In the same article, he describes himself as a practising Catholic. "I am not at all liberal, but a Christian and a democrat," he says. He is also pro-European.
A more recent article, in Le Figaro, suggests that Bollore is a natural collector: comic books and mineral water labels when he was a child, then different types of sand (he has 42 colours, in bottles, according to the newspaper), and, of course, companies.
Legend has it that Bollore started out by buying back the bankrupt family business, then in the hands of the Rothschild Group, for one French franc.
Now the company provides 75 per cent of the thin "bible" paper used in American textbooks.
After turning the paper business around, Bollore moved into tobacco (which he has since abandoned), rubber, palm oil, cocoa, coffee and cotton. In 1997, he made his first move into media, buying a stake in Bouygues, the construction giant that controlled France's leading commercial TV channel, TF1. He sold his stake a year later for a 200 million euro profit - but not before having fallen out with his friend Martin Bouygues, whom he had failed to convince to pull out of the mobile telephone business.
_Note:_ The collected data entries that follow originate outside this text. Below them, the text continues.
(* ===== verification/ServerSet.v ===== *)
(** * The threads of the multi-server: the class ServerSet of sctpmultiserver.cc

    Each association has a server object with a thread of its own.  The object
    enters [Servers] when it is constructed; its thread moves it to
    [DeletedServers] at the end ([killMe]); the main program deletes what is
    there, and at the end everything.  The sets are guarded by
    [ServersSynchronizable].  The model is a step relation: one step for each
    access to what the threads share, or for each section under the mutex that
    nobody can see the middle of. *)

From stdpp Require Import gmap.
From S2P Require Import Prelude.

(** Where the thread of a server is. *)
Inductive Position : Set :=
| NotCreated
| Constructed     (* in [Servers], [start] is not called yet *)
| Serving         (* [run] up to [killMe] *)
| Delay           (* [Thread::delay(250000)] *)
| Waiting         (* [ServersSynchronizable.synchronized()] *)
| Moving          (* holds the mutex *)
| Moved           (* has moved, still holds the mutex *)
| Ended.
#[export] Instance Position_eq_dec : EqDecision Position.
Proof. solve_decision. Defined.

(** The set a garbage collection works on. *)
Inductive Which : Set := GServers | GDeleted.

(** Where the main program is. *)
Inductive Main : Set :=
| Looping                              (* [while(!breakDetected())] *)
| Locking (w : Which) (last : bool)    (* at the mutex; [last]: nothing follows *)
| Collecting (w : Which) (last : bool) (* at the loop over the set *)
| Joining (w : Which) (last : bool) (i : nat)   (* [stop]: waits for the thread *)
| Deleting (w : Which) (last : bool) (i : nat)  (* the thread has ended *)
| Done.

Inductive Holder : Set := ByMain | ByThread (i : nat).

Record Servers : Type := {
  lock : option Holder;                (* [ServersSynchronizable] *)
  servers : gset nat;                  (* [Servers] *)
  deleted : gset nat;                  (* [DeletedServers] *)
  freed : gset nat;                    (* the objects that are no more *)
  thread : nat -> Position;
  cancelled : gset nat;                (* [pthread_cancel] *)
  main : Main;
  shutting_down : bool;                (* the main program is in [shutdown] *)
  fault : bool }.                      (* an object was used after its deletion *)

Definition initial : Servers :=
  {| lock := None; servers := ∅; deleted := ∅; freed := ∅; thread := fun _ => NotCreated;
     cancelled := ∅; main := Looping; shutting_down := false; fault := false |}.

Definition set_lock (l : option Holder) (s : Servers) : Servers :=
  {| lock := l; servers := servers s; deleted := deleted s; freed := freed s; thread := thread s;
     cancelled := cancelled s; main := main s; shutting_down := shutting_down s; fault := fault s |}.
Definition set_sets (a b : gset nat) (s : Servers) : Servers :=
  {| lock := lock s; servers := a; deleted := b; freed := freed s; thread := thread s;
     cancelled := cancelled s; main := main s; shutting_down := shutting_down s; fault := fault s |}.
Definition free (i : nat) (s : Servers) : Servers :=
  {| lock := lock s; servers := servers s; deleted := deleted s; freed := {[i]} ∪ freed s;
     thread := thread s; cancelled := cancelled s; main := main s;
     shutting_down := shutting_down s; fault := fault s |}.
Definition set_thread (i : nat) (p : Position) (s : Servers) : Servers :=
  {| lock := lock s; servers := servers s; deleted := deleted s; freed := freed s;
     thread := fun j => if bool_decide (j = i) then p else thread s j;
     cancelled := cancelled s; main := main s; shutting_down := shutting_down s; fault := fault s |}.
Definition cancel (i : nat) (s : Servers) : Servers :=
  {| lock := lock s; servers := servers s; deleted := deleted s; freed := freed s;
     thread := thread s; cancelled := {[i]} ∪ cancelled s; main := main s;
     shutting_down := shutting_down s; fault := fault s |}.
Definition set_main (m : Main) (s : Servers) : Servers :=
  {| lock := lock s; servers := servers s; deleted := deleted s; freed := freed s;
     thread := thread s; cancelled := cancelled s; main := m;
     shutting_down := shutting_down s; fault := fault s |}.
Definition set_shutting_down (s : Servers) : Servers :=
  {| lock := lock s; servers := servers s; deleted := deleted s; freed := freed s;
     thread := thread s; cancelled := cancelled s; main := main s;
     shutting_down := true; fault := fault s |}.
Definition use (i : nat) (s : Servers) : Servers :=
  {| lock := lock s; servers := servers s; deleted := deleted s; freed := freed s;
     thread := thread s; cancelled := cancelled s; main := main s;
     shutting_down := shutting_down s; fault := fault s || bool_decide (i ∈ freed s) |}.

(** The set of a garbage collection. *)
Definition gcSet (w : Which) (s : Servers) : gset nat :=
  match w with GServers => servers s | GDeleted => deleted s end.
Definition erase (w : Which) (i : nat) (s : Servers) : Servers :=
  match w with
  | GServers => set_sets (servers s ∖ {[i]}) (deleted s) s
  | GDeleted => set_sets (servers s) (deleted s ∖ {[i]}) s
  end.

(** What follows a garbage collection: the second one of [shutdown]. *)
Definition after_collection (last : bool) (s : Servers) : Servers :=
  set_lock None (set_main
    (if last then (if shutting_down s then Done else Looping) else Locking GServers true) s).

Inductive step (s : Servers) : Servers -> Prop :=
(* the constructor *)
| construct i : thread s i = NotCreated -> lock s = None ->
    step s (set_thread i Constructed (set_sets ({[i]} ∪ servers s) (deleted s) s))
(* [start], by the thread that called the constructor *)
| start i : thread s i = Constructed -> step s (set_thread i Serving (use i s))
(* the thread, up to [killMe] and in it *)
| serve i : thread s i = Serving -> step s (set_thread i Delay s)
| delayed i : thread s i = Delay -> step s (set_thread i Waiting s)
| synchronized i : thread s i = Waiting -> lock s = None ->
    step s (set_thread i Moving (set_lock (Some (ByThread i)) s))
| move i : thread s i = Moving ->
    step s (set_thread i Moved (set_sets (servers s ∖ {[i]}) ({[i]} ∪ deleted s) s))
| unsynchronized i : thread s i = Moved -> step s (set_thread i Ended (set_lock None s))
(* a cancelled thread ends where it waits or sleeps, but not at a mutex *)
| cancels i : thread s i = Serving \/ thread s i = Delay -> i ∈ cancelled s ->
    step s (set_thread i Ended s)
(* [ServerSet::garbageCollection()] and [ServerSet::shutdown()] *)
| collect : main s = Looping -> step s (set_main (Locking GDeleted true) s)
| shutdown : main s = Looping -> step s (set_main (Locking GDeleted false) (set_shutting_down s))
(* [garbageCollection(gcSet)] *)
| locks w last : main s = Locking w last -> lock s = None ->
    step s (set_main (Collecting w last) (set_lock (Some ByMain) s))
| collected w last : main s = Collecting w last -> gcSet w s = ∅ -> step s (after_collection last s)
| stops w last i : main s = Collecting w last -> i ∈ gcSet w s -> thread s i <> Constructed ->
    step s (set_main (Joining w last i) (cancel i s))
| stops_nothing w last i : main s = Collecting w last -> i ∈ gcSet w s -> thread s i = Constructed ->
    step s (set_main (Deleting w last i) s)
| joins w last i : main s = Joining w last i -> thread s i = Ended ->
    step s (set_main (Deleting w last i) s)
| deletes w last i : main s = Deleting w last i ->
    step s (set_main (Collecting w last) (erase w i (free i s))).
In November 1998, he acquired a 20 per cent stake in Pathe, the French film company. Again, he pulled out after a few months, selling his stake to Vivendi for a profit of around 140 million euros. These swift strikes have earned him a reputation as a corporate raider, a term he dislikes.
"Bollore has always said his investments are just a way of putting spare cash to work," one analyst says. "His real focus is the family firm."
He also has a quixotic but potentially lucrative pet project, which is to develop and commercialise the first long-life, lightweight electric car battery. A prototype went on show at the Salon d'Automobile in Paris last week. Acquaintances say he is more enthusiastic about this than any of his other businesses.
It may be that his moves on Havas are just another in-and-out raid, but claims that he has a limited interest in media seem ingenuous. As one analyst put it: "Powerful men have always been irresistibly drawn to the media business."